The topics treated in this thin volume by Dr. Silvert of Dartmouth College are varied in the extreme. A Foreword proclaims the shortcomings of academia, business, and diplomacy in the Latin American area, and announces the intention to raise complex questions while citing only a few specific experiences. The analysis of Latin American societies relies heavily on the contemporary jargon: elite, structures, conceptualizations, continuum, connotatives, and manipulations. When telling anecdotes, plain speech is used. Granted that the changed syntax is appropriate to the changed subject matter, the net result is unevenness, at best.

The first two chapters make political and social characterizations of the area as a whole. The third tells of testing Guatemalan villagers on their political affiliations and attitudes, and the fourth sketches the history of Chile from 1879 to 1958. Chapter five is a translation of a rambling discourse by an Argentine general. The sixth chapter returns to Guatemala after the overthrow of Arbenz. Next comes a discussion of Rodó’s Ariel, which has discolored the views of many Latin Americans for two generations. Chapter eight gives impressions of the visiting professor in Buenos Aires. The ninth skips over the Southern Andes to describe the Santiago bus strike of 1957. Chapters ten and eleven portray a street scene in Buenos Aires, and the Argentines’ devotion to beef. Before we know it, in Chapter twelve we are back in Chile, engaged in an encounter with customs inspectors, returning to Argentina in Chapter thirteen to hear the story of a business man who sold out to an aggressive United States combine. Fourteen portrays class structure in Chile; Fifteen is the Challenge of Cuba. The concluding Chapter sixteen discusses modernism, freedom, nationalism, economic development, and Dr. Silvert’s remedies for it all.

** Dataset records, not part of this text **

Lemma publish_later (S : text -> Prop) w0 id size p :
  S p ->
  triple (later S w0)
    (publish_staged_inner (SHA := SHA) root id p size FULL None RAW_PROFILE_V1 id)
    (fun _ => later S w0) any.
Proof.
  intros HS. unfold publish_staged_inner. cbn [fsync_file fsync_directory FULL].
  assert (Hrec : forall out, triple (later S w0)
    (_ ← record_object id size; _ ← record_location id (raw_name id) RAW_PROFILE_V1 true;
     _ ← disk_op (remove_file p); mret out) (fun _ : PutOutcome => later S w0) any).
  { intros out. eapply triple_bind; [apply record_object_later|]. intros ?.
    eapply triple_bind; [apply record_location_later|]. intros ?.
    eapply triple_bind; [by apply later_step; intros w; apply later_remove|]. intros ?. by apply triple_ret. }
  eapply triple_bind with (R := fun _ => later S w0).
  { eapply triple_bind; [by apply triple_get with (Q := fun _ => later S w0)|]. intros w1.
    eapply triple_bind; [by apply triple_refuse with (Q := fun _ => later S w0)|]. intros ?.
    apply later_step, later_sync_file. }
  intros ?. eapply triple_bind with (R := fun _ => later S w0); [by apply triple_refuse|]. intros ?.
  eapply triple_bind; [apply later_step, later_create_dir|]. intros ?.
  intros w Hw. unfold mbind at 1, method_bind at 1, get at 1. cbv beta iota.
  destruct (hard_link p _ (fs w)) as [d|[]] eqn:Hl; [| |done].
  - apply (later_link S) in Hl; [|apply published_under].
    assert (Hw' : later S w0 (on_fs (fun _ => d) w)) by by eapply later_trans.
    revert Hw'. unfold mbind at 1, method_bind at 1, disk_op at 1, modify at 1. cbv beta iota.
    generalize (on_fs (fun _ => d) w). clear w Hw Hl.
    match goal with |- forall w, _ -> match ?m w with _ => _ end => change (triple (later S w0) m (fun _ => later S w0) any) end.
    eapply triple_bind with (R := fun _ => later S w0); [by apply triple_refuse|]. intros ?.
    eapply triple_bind; [apply later_step, later_sync_dir|]. intros ?.
    eapply triple_bind with (R := fun _ => later S w0); [by apply triple_refuse|]. intros ?.
    eapply triple_bind; [apply record_object_later|]. intros ?.
    eapply triple_bind; [apply record_location_later|]. intros ?.
    eapply triple_bind with (R := fun _ => later S w0); [by apply triple_refuse|]. intros ?.
    eapply triple_bind; [by apply later_step; intros w; apply later_remove|]. intros ?. by apply triple_ret.
  - revert w Hw Hl. enough (Ht : triple (later S w0)
      (handle_existing (SHA := SHA) root id size RAW_PROFILE_V1 id p (raw_name id) FULL) (fun _ => later S w0) any)
      by (intros w Hw _; exact (Ht w Hw)).
    unfold handle_existing. eapply triple_bind with (R := fun _ => later S w0).
    { intros w Hw. unfold hash_file_under_domain, read_file. unmonad. by destruct (read _ _). }
    intros dg. destruct (bool_decide _).
    + cbn [is_full fsync_file fsync_directory FULL andb].
      eapply triple_bind; [|intros ?; apply Hrec]. apply triple_disk. intros w Hw.
      eapply later_trans; [exact Hw|].
      eapply later_trans; [apply (later_sync_file S (raw_name id))|].
      exact (later_sync_dir S (fanout_dir root id) (on_fs (sync_file (raw_name id)) w)).
    + do 6 any_step. by apply triple_throw.
Qed.

(** ** One attempt *)

(** Every file has a size the metadata can record. *)
Definition sized (d : disk) : Prop :=
  forall i n, inodes d !! i = Some n -> Z.of_nat (length (data n)) <= I64_MAX.

Lemma later_sized S w w' : later S w w' -> sized (fs w) -> sized (fs w').
Proof.
  intros [Hl _] Hs i n Hi. destruct (l_inodes _ _ _ Hl i) as [m Hm]; [by rewrite Hi|].
  destruct (l_data _ _ _ Hl i m Hm) as (y & Hy & _). rewrite Hi in Hy. injection Hy as ->. exact (Hs i m Hm).
Qed.

Lemma later_read S w w' p bs :
  later S w w' -> ~ S p -> read p (fs w) = Some bs -> read p (fs w') = Some bs.
Proof.
  intros [Hl _] HS. unfold read, inode_of. destruct (names (fs w) !! p) as [[i b]|] eqn:Hp; [|done]. cbn.
  destruct (inodes (fs w) !! i) as [n|] eqn:Hi; [|done]. intros [= <-].
  destruct (l_names _ _ _ Hl p i b Hp HS) as (c & -> & _). cbn.
  destruct (l_data _ _ _ Hl i n Hi) as (y & -> & _). done.
Qed.

(** The object of these bytes is published under its name, on disk, and recorded. *)
Definition published (id : TypedDigest) (w : world) : Prop :=
  visible (raw_name id) true w /\ recorded id (raw_name id) w.

Lemma later_published S id w w' :
  later S w w' -> (forall p, S p -> ~ under_objects root p) -> safe w' -> published id w -> published id w'.
Proof.
  intros [Hl Hrec] HS Hs [(_ & Ho & i & b & n & Hp & Hi & Hy & Hb) Hr]. split; [|by apply Hrec].
  split; [done|]. split; [done|].
  destruct (l_names _ _ _ Hl _ i b Hp) as (c & Hc & Hbc); [by intros ?%HS|].
  destruct (l_data _ _ _ Hl i n Hi) as (y & Hn & Hys).
  exists i, c, {| data := data n; synced := y |}. split; [done|]. split; [done|]. cbn. by auto.
Qed.

Lemma digest_of_file bs :
  Z.of_nat (length bs) <= I64_MAX ->
  exists set, content_digest (SHA := SHA) (BLAKE := BLAKE) (file_reads bs) None = Ok set /\
    atp_content_id set = id_of bs.
Proof.
  intros Hl. assert (He : exists set, content_digest (SHA := SHA) (BLAKE := BLAKE) (file_reads bs) None = Ok set).
  { unfold content_digest. rewrite (stream_ideal sha blk). unfold ideal. rewrite file_reads_concat.
    destruct (Z.leb_spec (2 ^ 64) (Z.of_nat (length bs))); [unfold I64_MAX in Hl; lia|]. by eexists. }
  destruct He as [set He]. exists set. split; [done|].
  apply (content_digest_id sha blk) in He. by rewrite He, file_reads_concat.
Qed.

Lemma read_held p bs w :
  safe w -> outside root p -> read p (fs w) = Some bs -> exists sy, held p bs sy w.
Proof.
  intros Hs Ho. unfold read, inode_of. destruct (names (fs w) !! p) as [[i b]|] eqn:Hn; [|done]. cbn.
  destruct (inodes (fs w) !! i) as [n|] eqn:Hi; [|done]. intros [= <-].
  exists (synced n). split; [done|]. split; [done|]. exists i, b. by destruct n.
Qed.

Lemma publish_staged_total p bs w :
  safe w -> outside root p -> read p (fs w) = Some bs -> Z.of_nat (length bs) <= I64_MAX ->
  exists o w', publish_staged (SHA := SHA) root (id_of bs) p FULL w = (Ok o, w') /\
    (o = Stored (raw_name (id_of bs)) \/ o = IdempotentDuplicate (raw_name (id_of bs))) /\
    published (id_of bs) w' /\ later (fun q => q = p) w w'.
Proof.
  intros Hs Ho Hr Hl. destruct (read_held p bs w Hs Ho Hr) as [sy Hh].
  unfold publish_staged, read_file. unmonad. rewrite Hr. set (n := Z.of_nat (length bs)).
  pose proof (publish_total sha root False (id_of bs) bs n p sy eq_refl ltac:(lia)) as Ht.
  pose proof (publish_later (fun q => q = p) w (id_of bs) n p eq_refl) as Hk.
  pose proof (triple_both _ _ _ _ _ _ _ Ht Hk w (conj Hh (later_refl _ w))) as Hb.
  destruct (publish_staged_inner _ _ _ _ _ _ _ _ w) as [[o|e] w']; [|by destruct Hb].
  destruct Hb as ((Hout & Hv & Hrec) & Hlat). by exists o, w'.
Qed.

The author is courageous in calling the University of Buenos Aires situation tragic, for he was made aware of the intense nationalism of the students there. He goes on to refer to the faculty as amateurs who publish strenuously, much of the production being “speculative, loose, repetitive” and probably polemical. Of the historians he says “they have done better work in Argentina than in perhaps any other Latin country. Almost their total output is in institutional history and limited amounts in general social and economic history. Their production is mountainous, all possible political interpretations are presented, and much documentary material has been published.” (p. 169).

There are some weaknesses in Dr. Silvert’s presentation. He refers to a paucity of civilian political revolts, but he could have mentioned those that deposed Arnulfo Arias, Elie Lescot, and Rojas Pinilla, respectively, from the presidencies of Panama, Haiti, and Colombia. He states that interest or pressure groups are few, but refers to the influence and pressure of the military, the Church, landowners, labor unions, coffee-growers, students, political parties, and others. Recalling Díaz in Mexico, Gómez in Venezuela, or Perón and Trujillo, it is hard to agree that Latin America has never had totalitarianism. And it appears doubtful that “since 1945 revolutions implying basic social changes have occurred in the following countries: Guatemala, El Salvador, Honduras, Costa Rica, Panama, Venezuela, Colombia, Ecuador, Peru, Brazil, Bolivia, Argentina, and Cuba.” Perhaps each reader has his own definition of “revolution” and of “basic social change.”

The author is at his best in paraphrasing the Chilean argument for American aid: “We are poor, therefore we have discontent, therefore lend us money . . . for your own good, or the communists will take us over, and you wouldn’t like that.” Furthermore, the riots of 1957 were caused, he says, not by lack of American aid, but “because they could no longer stand what their own society was doing to them.”

Dr. Silvert’s proposals, advocating speedy action in supporting mixed economic systems, common market agreements, and the necessity of demonstrating that growing freedoms and growing economies are compatible, are stock in trade of the Alliance for Progress. But in all of this the author can not prevent himself from wondering “if it is logical to help prod countries into revolution by both conscious and uncontrollable actions, and then cross our fingers and hope that they will indulge in revolutions we will like.?”

The volume has a short index, and a well-chosen bibliography with some excellent annotations.